[Stored data entries]

--*--

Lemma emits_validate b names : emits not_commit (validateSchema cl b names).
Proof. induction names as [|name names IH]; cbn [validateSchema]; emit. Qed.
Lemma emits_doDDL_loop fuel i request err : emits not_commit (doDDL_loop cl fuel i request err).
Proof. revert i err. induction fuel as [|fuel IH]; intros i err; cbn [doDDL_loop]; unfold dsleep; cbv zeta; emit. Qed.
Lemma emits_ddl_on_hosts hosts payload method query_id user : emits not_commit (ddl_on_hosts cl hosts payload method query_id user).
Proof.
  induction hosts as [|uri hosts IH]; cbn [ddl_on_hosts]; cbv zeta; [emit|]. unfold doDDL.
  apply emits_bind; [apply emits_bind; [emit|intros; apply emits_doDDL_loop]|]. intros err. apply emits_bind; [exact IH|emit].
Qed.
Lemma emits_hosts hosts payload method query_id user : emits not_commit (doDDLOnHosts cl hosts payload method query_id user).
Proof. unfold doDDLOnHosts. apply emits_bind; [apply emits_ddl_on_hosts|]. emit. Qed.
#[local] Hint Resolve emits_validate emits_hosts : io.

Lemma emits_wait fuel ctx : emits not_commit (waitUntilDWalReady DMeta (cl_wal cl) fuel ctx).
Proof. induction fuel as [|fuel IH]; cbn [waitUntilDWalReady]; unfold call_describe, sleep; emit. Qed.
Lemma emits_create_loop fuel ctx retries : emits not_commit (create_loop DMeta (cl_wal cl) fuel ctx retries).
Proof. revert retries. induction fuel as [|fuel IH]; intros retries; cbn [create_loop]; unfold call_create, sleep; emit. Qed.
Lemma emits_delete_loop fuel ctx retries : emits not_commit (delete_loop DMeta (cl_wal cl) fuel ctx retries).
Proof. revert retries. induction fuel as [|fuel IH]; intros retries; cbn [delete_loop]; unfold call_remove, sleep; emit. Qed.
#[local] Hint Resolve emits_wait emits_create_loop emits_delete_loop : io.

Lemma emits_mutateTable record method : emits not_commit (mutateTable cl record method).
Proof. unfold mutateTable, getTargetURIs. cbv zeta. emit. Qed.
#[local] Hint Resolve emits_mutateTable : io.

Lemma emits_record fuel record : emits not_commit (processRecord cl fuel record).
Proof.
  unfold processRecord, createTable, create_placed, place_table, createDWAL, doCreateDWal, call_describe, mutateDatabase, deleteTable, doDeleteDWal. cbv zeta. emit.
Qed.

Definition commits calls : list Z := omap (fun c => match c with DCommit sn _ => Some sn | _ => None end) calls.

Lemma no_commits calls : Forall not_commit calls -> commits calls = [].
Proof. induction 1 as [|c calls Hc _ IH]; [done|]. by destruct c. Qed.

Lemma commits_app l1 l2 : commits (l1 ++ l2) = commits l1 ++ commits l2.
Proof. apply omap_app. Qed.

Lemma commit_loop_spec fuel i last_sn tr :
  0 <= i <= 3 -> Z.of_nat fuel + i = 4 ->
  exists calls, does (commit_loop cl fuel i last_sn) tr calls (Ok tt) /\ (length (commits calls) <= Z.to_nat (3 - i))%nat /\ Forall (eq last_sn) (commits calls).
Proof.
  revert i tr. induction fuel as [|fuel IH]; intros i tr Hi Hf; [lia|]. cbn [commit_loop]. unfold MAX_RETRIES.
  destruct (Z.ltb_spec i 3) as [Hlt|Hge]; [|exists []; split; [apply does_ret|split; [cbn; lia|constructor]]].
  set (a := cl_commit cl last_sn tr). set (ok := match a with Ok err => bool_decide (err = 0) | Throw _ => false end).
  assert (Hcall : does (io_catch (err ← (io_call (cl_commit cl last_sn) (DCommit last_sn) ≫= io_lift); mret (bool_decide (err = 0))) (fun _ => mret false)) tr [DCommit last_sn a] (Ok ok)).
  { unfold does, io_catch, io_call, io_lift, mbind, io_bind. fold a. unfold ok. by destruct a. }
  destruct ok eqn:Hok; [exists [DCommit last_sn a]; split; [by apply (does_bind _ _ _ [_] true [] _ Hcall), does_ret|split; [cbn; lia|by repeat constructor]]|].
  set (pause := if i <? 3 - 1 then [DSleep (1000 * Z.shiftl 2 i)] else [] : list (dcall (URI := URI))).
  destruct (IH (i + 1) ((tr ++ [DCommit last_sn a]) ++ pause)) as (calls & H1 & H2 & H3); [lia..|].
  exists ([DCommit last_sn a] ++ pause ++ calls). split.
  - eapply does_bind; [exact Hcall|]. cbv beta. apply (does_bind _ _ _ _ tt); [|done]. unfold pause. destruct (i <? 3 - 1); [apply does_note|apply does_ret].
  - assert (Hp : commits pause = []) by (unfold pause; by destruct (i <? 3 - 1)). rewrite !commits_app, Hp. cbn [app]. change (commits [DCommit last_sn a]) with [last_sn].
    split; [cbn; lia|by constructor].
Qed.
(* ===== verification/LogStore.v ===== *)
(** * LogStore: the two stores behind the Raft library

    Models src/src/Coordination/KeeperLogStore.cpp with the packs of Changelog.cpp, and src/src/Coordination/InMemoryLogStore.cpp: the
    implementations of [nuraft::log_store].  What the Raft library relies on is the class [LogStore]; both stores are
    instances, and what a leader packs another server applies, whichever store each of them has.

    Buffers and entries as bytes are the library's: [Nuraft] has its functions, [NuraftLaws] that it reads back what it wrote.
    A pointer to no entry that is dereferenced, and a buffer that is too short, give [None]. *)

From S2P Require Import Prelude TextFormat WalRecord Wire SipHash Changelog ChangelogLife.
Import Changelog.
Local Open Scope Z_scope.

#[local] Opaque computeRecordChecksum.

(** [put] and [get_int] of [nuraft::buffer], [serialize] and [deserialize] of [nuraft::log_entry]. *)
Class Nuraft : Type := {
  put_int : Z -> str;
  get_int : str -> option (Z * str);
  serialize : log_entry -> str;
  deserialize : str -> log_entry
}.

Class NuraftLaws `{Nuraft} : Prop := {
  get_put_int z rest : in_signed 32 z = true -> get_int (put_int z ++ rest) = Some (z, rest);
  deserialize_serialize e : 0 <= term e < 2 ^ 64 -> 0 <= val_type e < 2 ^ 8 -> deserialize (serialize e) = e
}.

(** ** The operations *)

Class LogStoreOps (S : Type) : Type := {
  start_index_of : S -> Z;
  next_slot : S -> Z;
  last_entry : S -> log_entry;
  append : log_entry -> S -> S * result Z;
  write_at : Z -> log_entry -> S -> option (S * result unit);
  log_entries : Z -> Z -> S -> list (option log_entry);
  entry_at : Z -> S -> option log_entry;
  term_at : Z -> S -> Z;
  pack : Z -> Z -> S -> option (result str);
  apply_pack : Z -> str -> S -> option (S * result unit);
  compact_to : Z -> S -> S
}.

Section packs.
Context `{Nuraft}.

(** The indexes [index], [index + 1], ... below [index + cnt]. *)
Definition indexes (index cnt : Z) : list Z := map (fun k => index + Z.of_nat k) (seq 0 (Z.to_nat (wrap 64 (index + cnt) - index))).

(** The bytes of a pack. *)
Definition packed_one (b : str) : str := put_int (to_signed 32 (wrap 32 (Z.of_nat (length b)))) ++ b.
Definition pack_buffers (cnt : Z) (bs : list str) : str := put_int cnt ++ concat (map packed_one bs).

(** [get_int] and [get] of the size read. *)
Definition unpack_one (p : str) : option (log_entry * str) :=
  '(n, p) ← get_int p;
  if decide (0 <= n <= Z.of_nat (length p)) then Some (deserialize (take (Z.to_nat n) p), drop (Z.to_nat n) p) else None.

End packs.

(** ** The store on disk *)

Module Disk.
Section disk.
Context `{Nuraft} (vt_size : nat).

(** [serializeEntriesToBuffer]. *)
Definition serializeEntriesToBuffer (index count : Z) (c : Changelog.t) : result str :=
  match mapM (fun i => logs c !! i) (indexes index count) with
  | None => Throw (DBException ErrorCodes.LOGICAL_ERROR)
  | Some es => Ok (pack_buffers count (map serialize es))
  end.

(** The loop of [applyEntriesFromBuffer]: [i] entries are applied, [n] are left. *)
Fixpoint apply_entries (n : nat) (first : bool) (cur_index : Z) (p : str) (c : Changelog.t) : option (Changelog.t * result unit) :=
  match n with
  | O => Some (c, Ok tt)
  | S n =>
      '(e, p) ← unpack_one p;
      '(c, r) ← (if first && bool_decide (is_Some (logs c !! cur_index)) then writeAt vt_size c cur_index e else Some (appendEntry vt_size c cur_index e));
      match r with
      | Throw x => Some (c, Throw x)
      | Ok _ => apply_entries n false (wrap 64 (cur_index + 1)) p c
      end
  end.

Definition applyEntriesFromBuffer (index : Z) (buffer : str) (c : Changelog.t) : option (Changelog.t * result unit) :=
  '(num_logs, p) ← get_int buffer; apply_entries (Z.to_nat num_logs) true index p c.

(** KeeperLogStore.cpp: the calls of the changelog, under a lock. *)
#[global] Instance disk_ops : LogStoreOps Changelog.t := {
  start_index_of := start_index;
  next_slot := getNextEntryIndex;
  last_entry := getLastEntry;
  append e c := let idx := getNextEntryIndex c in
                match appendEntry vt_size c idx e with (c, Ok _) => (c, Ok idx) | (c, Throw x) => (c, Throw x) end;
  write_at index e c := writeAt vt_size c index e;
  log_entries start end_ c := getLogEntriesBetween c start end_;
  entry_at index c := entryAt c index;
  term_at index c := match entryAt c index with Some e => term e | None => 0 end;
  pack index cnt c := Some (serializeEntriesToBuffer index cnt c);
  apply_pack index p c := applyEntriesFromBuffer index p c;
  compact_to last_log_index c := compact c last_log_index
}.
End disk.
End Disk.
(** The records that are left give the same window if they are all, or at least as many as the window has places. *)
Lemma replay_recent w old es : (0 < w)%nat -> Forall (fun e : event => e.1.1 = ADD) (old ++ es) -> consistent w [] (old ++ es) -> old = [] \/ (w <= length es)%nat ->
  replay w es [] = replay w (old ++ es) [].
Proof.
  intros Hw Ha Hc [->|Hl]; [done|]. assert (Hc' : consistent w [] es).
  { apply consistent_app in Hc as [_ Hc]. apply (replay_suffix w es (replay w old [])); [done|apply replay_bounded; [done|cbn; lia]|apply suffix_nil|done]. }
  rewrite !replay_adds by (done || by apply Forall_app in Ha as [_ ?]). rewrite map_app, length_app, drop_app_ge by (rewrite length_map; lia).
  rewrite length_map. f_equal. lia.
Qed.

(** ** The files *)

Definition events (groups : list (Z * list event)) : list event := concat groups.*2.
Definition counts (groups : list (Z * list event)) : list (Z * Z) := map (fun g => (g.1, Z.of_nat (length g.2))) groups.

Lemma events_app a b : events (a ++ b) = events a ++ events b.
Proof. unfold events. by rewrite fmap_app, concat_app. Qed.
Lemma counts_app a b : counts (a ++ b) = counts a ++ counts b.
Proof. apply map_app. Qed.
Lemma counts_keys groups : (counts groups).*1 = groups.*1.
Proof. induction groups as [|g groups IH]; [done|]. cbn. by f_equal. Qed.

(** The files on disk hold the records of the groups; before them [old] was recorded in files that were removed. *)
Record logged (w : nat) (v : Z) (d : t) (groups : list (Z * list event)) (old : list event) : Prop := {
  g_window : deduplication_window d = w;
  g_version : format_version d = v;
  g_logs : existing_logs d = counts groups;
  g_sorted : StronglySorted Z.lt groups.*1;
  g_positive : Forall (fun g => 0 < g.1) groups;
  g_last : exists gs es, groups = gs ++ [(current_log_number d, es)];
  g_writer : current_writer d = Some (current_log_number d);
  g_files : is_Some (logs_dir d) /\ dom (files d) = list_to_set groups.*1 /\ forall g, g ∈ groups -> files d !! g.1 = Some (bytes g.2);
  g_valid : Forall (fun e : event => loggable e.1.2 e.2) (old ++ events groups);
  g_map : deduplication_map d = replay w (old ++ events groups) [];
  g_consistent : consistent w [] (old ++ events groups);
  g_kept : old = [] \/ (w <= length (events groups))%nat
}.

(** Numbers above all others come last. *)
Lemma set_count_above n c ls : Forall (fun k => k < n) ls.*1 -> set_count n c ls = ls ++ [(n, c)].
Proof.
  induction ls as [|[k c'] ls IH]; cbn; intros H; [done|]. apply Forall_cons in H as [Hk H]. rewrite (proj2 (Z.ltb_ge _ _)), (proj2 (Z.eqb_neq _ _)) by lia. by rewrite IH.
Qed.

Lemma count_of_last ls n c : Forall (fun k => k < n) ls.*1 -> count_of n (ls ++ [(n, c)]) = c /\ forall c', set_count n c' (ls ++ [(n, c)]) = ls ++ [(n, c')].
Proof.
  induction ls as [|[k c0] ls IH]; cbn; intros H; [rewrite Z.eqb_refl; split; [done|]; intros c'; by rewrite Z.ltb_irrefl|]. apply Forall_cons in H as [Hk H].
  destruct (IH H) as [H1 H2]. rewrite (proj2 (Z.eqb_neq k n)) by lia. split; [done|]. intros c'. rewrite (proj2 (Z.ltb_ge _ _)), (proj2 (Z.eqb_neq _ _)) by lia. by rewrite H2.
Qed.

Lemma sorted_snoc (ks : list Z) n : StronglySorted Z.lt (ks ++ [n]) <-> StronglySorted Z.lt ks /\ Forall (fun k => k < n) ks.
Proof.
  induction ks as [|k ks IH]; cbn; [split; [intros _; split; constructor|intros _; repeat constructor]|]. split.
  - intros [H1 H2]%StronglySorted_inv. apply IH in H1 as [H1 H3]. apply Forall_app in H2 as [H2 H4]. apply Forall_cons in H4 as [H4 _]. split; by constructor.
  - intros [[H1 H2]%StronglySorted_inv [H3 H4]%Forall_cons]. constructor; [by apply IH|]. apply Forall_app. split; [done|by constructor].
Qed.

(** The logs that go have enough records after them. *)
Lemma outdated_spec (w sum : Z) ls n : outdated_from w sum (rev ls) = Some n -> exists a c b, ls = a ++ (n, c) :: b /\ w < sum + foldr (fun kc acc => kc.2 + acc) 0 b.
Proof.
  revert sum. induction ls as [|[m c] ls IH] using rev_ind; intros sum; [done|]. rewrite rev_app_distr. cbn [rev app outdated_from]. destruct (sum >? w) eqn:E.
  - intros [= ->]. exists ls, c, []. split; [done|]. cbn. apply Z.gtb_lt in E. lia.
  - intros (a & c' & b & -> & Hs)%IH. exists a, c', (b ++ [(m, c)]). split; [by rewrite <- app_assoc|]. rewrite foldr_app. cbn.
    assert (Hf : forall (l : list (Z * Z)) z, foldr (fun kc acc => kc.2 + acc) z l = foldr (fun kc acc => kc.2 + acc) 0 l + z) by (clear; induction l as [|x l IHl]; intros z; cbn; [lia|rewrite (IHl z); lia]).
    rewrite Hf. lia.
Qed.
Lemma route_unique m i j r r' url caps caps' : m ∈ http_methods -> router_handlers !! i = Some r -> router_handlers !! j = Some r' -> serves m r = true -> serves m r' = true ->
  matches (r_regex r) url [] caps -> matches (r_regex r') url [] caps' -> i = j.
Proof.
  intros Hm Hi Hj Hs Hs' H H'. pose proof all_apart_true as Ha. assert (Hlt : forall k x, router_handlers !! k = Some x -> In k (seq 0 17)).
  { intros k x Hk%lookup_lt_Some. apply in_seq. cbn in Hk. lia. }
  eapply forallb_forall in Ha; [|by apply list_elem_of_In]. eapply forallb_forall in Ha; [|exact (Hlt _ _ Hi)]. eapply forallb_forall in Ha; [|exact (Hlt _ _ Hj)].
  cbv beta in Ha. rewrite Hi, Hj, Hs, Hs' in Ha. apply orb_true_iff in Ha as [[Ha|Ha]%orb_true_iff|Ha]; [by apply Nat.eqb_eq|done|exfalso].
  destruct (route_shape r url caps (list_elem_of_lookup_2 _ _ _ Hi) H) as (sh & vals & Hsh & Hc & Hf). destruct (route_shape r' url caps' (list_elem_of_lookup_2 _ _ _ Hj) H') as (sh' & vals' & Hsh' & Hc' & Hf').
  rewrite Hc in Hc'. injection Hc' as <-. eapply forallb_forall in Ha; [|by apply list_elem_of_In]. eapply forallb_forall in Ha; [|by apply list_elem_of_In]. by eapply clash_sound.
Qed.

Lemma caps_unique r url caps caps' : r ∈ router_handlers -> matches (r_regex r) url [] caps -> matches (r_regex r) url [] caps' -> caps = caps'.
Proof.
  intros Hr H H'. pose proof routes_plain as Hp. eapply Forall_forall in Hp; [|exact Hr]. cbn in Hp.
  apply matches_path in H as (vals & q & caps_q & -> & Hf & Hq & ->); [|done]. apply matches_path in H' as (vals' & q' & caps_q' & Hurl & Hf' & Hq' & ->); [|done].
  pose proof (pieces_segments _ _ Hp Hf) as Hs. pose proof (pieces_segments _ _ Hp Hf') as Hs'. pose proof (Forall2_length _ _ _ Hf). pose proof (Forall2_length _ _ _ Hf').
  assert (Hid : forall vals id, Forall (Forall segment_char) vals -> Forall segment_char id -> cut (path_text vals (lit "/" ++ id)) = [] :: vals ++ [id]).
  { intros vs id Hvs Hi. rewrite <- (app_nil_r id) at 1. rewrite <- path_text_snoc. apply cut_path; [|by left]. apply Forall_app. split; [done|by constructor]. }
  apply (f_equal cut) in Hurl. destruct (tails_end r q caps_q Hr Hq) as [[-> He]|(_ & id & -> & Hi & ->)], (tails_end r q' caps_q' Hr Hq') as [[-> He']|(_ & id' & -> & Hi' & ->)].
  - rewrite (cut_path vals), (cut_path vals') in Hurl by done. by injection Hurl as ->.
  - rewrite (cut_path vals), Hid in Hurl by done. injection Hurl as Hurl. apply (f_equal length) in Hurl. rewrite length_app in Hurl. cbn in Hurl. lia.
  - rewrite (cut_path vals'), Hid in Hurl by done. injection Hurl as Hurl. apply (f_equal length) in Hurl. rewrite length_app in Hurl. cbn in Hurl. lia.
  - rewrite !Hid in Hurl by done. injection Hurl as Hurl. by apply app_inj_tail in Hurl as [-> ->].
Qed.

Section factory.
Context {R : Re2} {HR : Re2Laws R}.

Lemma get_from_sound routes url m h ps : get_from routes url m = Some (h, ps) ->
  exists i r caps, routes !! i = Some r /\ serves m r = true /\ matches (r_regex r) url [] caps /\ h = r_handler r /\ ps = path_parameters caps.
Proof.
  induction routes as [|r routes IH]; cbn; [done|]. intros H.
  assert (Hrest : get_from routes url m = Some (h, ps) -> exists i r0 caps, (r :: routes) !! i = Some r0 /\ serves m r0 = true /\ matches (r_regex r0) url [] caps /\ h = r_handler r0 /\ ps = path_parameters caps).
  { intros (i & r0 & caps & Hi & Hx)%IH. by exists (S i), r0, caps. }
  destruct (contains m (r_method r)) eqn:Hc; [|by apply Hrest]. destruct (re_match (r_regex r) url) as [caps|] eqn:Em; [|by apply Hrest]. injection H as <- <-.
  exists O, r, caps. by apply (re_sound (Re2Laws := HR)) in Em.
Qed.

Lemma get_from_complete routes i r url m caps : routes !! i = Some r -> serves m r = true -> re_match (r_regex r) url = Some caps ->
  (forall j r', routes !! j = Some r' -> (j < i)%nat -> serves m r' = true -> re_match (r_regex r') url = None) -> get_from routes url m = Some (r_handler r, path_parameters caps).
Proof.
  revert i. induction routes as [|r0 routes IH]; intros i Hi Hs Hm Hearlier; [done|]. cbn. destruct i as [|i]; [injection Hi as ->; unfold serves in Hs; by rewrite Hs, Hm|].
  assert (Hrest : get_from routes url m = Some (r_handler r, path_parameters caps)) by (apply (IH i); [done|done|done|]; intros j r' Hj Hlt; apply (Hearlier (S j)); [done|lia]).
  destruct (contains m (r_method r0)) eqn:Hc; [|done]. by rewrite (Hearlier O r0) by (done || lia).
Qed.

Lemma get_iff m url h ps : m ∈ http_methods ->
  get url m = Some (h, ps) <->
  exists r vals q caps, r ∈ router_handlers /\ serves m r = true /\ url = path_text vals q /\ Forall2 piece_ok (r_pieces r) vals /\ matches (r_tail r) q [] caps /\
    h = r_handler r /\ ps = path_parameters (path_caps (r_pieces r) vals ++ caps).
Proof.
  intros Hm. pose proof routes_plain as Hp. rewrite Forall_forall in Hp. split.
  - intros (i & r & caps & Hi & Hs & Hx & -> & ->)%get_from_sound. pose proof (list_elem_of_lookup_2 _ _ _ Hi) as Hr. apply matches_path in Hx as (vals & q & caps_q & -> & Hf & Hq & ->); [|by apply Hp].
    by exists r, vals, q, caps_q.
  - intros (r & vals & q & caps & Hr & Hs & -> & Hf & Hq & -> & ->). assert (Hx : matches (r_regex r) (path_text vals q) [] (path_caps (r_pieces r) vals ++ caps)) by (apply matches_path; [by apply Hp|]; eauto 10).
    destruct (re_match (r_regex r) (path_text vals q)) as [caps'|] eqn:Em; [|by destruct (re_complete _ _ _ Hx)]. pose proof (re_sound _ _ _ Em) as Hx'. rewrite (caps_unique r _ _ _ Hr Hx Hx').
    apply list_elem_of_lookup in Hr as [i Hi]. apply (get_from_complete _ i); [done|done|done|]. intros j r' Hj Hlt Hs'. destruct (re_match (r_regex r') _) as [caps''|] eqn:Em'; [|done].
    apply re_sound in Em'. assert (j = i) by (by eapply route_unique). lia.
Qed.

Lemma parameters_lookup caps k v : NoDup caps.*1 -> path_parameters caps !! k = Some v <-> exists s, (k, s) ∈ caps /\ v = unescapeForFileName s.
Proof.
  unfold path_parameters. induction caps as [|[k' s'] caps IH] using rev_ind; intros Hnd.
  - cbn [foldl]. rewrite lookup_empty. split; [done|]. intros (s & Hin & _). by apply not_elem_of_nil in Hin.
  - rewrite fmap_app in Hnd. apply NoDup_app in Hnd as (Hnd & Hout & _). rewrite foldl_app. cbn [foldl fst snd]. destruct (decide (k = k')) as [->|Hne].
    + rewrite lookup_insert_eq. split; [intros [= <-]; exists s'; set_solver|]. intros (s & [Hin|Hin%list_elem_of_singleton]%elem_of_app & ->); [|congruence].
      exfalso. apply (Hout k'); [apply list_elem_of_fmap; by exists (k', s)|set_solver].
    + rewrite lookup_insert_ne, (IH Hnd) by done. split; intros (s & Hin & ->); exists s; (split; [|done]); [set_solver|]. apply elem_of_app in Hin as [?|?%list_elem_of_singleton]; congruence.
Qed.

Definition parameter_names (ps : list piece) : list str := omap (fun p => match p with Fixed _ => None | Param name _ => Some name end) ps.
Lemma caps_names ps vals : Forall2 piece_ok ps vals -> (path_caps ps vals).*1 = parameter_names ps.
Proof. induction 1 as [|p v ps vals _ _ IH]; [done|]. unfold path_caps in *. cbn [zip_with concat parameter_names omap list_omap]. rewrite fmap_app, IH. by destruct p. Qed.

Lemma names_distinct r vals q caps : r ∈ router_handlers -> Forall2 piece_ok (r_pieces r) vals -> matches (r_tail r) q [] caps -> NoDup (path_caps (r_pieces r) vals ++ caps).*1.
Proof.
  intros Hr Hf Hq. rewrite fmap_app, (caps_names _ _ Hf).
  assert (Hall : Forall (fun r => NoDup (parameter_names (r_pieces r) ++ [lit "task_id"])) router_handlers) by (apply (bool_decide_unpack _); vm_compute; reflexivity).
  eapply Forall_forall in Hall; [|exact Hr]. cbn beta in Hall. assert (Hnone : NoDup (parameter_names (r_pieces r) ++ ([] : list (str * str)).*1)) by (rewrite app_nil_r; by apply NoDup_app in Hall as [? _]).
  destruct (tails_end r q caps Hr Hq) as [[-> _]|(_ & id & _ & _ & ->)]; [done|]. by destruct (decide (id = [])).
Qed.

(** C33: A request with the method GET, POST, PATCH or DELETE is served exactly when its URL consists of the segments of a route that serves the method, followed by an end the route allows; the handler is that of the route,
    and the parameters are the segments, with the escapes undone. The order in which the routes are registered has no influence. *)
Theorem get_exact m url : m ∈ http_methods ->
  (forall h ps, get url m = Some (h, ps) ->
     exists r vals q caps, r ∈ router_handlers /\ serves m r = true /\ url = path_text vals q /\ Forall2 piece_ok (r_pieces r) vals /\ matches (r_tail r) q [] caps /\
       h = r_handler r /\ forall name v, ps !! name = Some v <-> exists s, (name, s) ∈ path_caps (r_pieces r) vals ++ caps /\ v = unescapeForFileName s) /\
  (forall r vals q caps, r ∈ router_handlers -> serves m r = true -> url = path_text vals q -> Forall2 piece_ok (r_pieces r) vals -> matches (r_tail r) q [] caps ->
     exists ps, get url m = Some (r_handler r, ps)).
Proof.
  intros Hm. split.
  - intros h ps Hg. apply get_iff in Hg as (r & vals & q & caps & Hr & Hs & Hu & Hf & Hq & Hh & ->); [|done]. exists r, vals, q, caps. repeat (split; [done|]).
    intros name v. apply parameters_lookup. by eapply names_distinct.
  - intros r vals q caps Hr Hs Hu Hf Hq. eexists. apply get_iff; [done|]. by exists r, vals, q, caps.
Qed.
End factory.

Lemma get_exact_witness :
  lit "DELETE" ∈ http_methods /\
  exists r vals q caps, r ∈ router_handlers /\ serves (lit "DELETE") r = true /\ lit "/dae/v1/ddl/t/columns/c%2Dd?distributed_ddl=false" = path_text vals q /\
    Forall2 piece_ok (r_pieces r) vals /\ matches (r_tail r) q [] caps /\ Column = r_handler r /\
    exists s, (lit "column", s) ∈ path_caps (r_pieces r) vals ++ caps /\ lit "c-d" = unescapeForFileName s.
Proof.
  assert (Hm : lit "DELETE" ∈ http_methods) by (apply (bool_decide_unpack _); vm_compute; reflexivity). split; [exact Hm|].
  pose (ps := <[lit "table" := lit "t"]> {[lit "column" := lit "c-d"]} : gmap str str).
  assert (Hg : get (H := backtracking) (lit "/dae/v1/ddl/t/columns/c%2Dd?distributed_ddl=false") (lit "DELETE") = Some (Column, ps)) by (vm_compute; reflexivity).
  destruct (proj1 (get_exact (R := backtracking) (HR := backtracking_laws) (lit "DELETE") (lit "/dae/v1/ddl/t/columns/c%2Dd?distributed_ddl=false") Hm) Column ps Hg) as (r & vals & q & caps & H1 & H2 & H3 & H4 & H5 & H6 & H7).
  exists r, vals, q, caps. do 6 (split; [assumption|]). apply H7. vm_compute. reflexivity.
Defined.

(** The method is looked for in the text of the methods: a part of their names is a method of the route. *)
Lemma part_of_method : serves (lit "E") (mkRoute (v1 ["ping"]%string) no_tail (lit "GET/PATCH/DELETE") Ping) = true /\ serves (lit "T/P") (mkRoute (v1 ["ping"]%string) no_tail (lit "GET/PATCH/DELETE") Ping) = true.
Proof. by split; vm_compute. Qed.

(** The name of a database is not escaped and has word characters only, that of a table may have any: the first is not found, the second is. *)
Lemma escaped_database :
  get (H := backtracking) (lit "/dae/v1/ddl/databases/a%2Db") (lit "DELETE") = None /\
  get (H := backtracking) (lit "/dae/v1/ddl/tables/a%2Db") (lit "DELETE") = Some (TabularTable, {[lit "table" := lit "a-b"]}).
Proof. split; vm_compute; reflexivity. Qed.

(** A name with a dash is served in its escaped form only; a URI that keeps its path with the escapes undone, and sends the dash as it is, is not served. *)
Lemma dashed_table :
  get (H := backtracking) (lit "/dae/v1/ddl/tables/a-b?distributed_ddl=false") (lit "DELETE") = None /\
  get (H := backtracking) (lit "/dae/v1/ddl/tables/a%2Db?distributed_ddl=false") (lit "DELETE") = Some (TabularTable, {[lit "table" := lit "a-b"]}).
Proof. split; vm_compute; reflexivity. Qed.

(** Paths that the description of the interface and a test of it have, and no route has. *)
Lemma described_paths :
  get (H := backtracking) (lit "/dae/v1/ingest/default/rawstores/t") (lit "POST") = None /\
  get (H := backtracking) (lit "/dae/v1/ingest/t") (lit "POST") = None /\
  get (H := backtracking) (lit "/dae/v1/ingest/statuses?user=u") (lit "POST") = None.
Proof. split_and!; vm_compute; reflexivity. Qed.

--*--

● **WORK INSTRUCTIONS**
In the data above, which lines lie between the line with "intros Hr Hf" and the line with "assert (Hall : Forall", inclusive? Print those lines exactly and nothing else.

● **EXERCISE RESULT**
  intros Hr Hf Hq. rewrite fmap_app, (caps_names _ _ Hf).
  assert (Hall : Forall (fun r => NoDup (parameter_names (r_pieces r) ++ [lit "task_id"])) router_handlers) by (apply (bool_decide_unpack _); vm_compute; reflexivity).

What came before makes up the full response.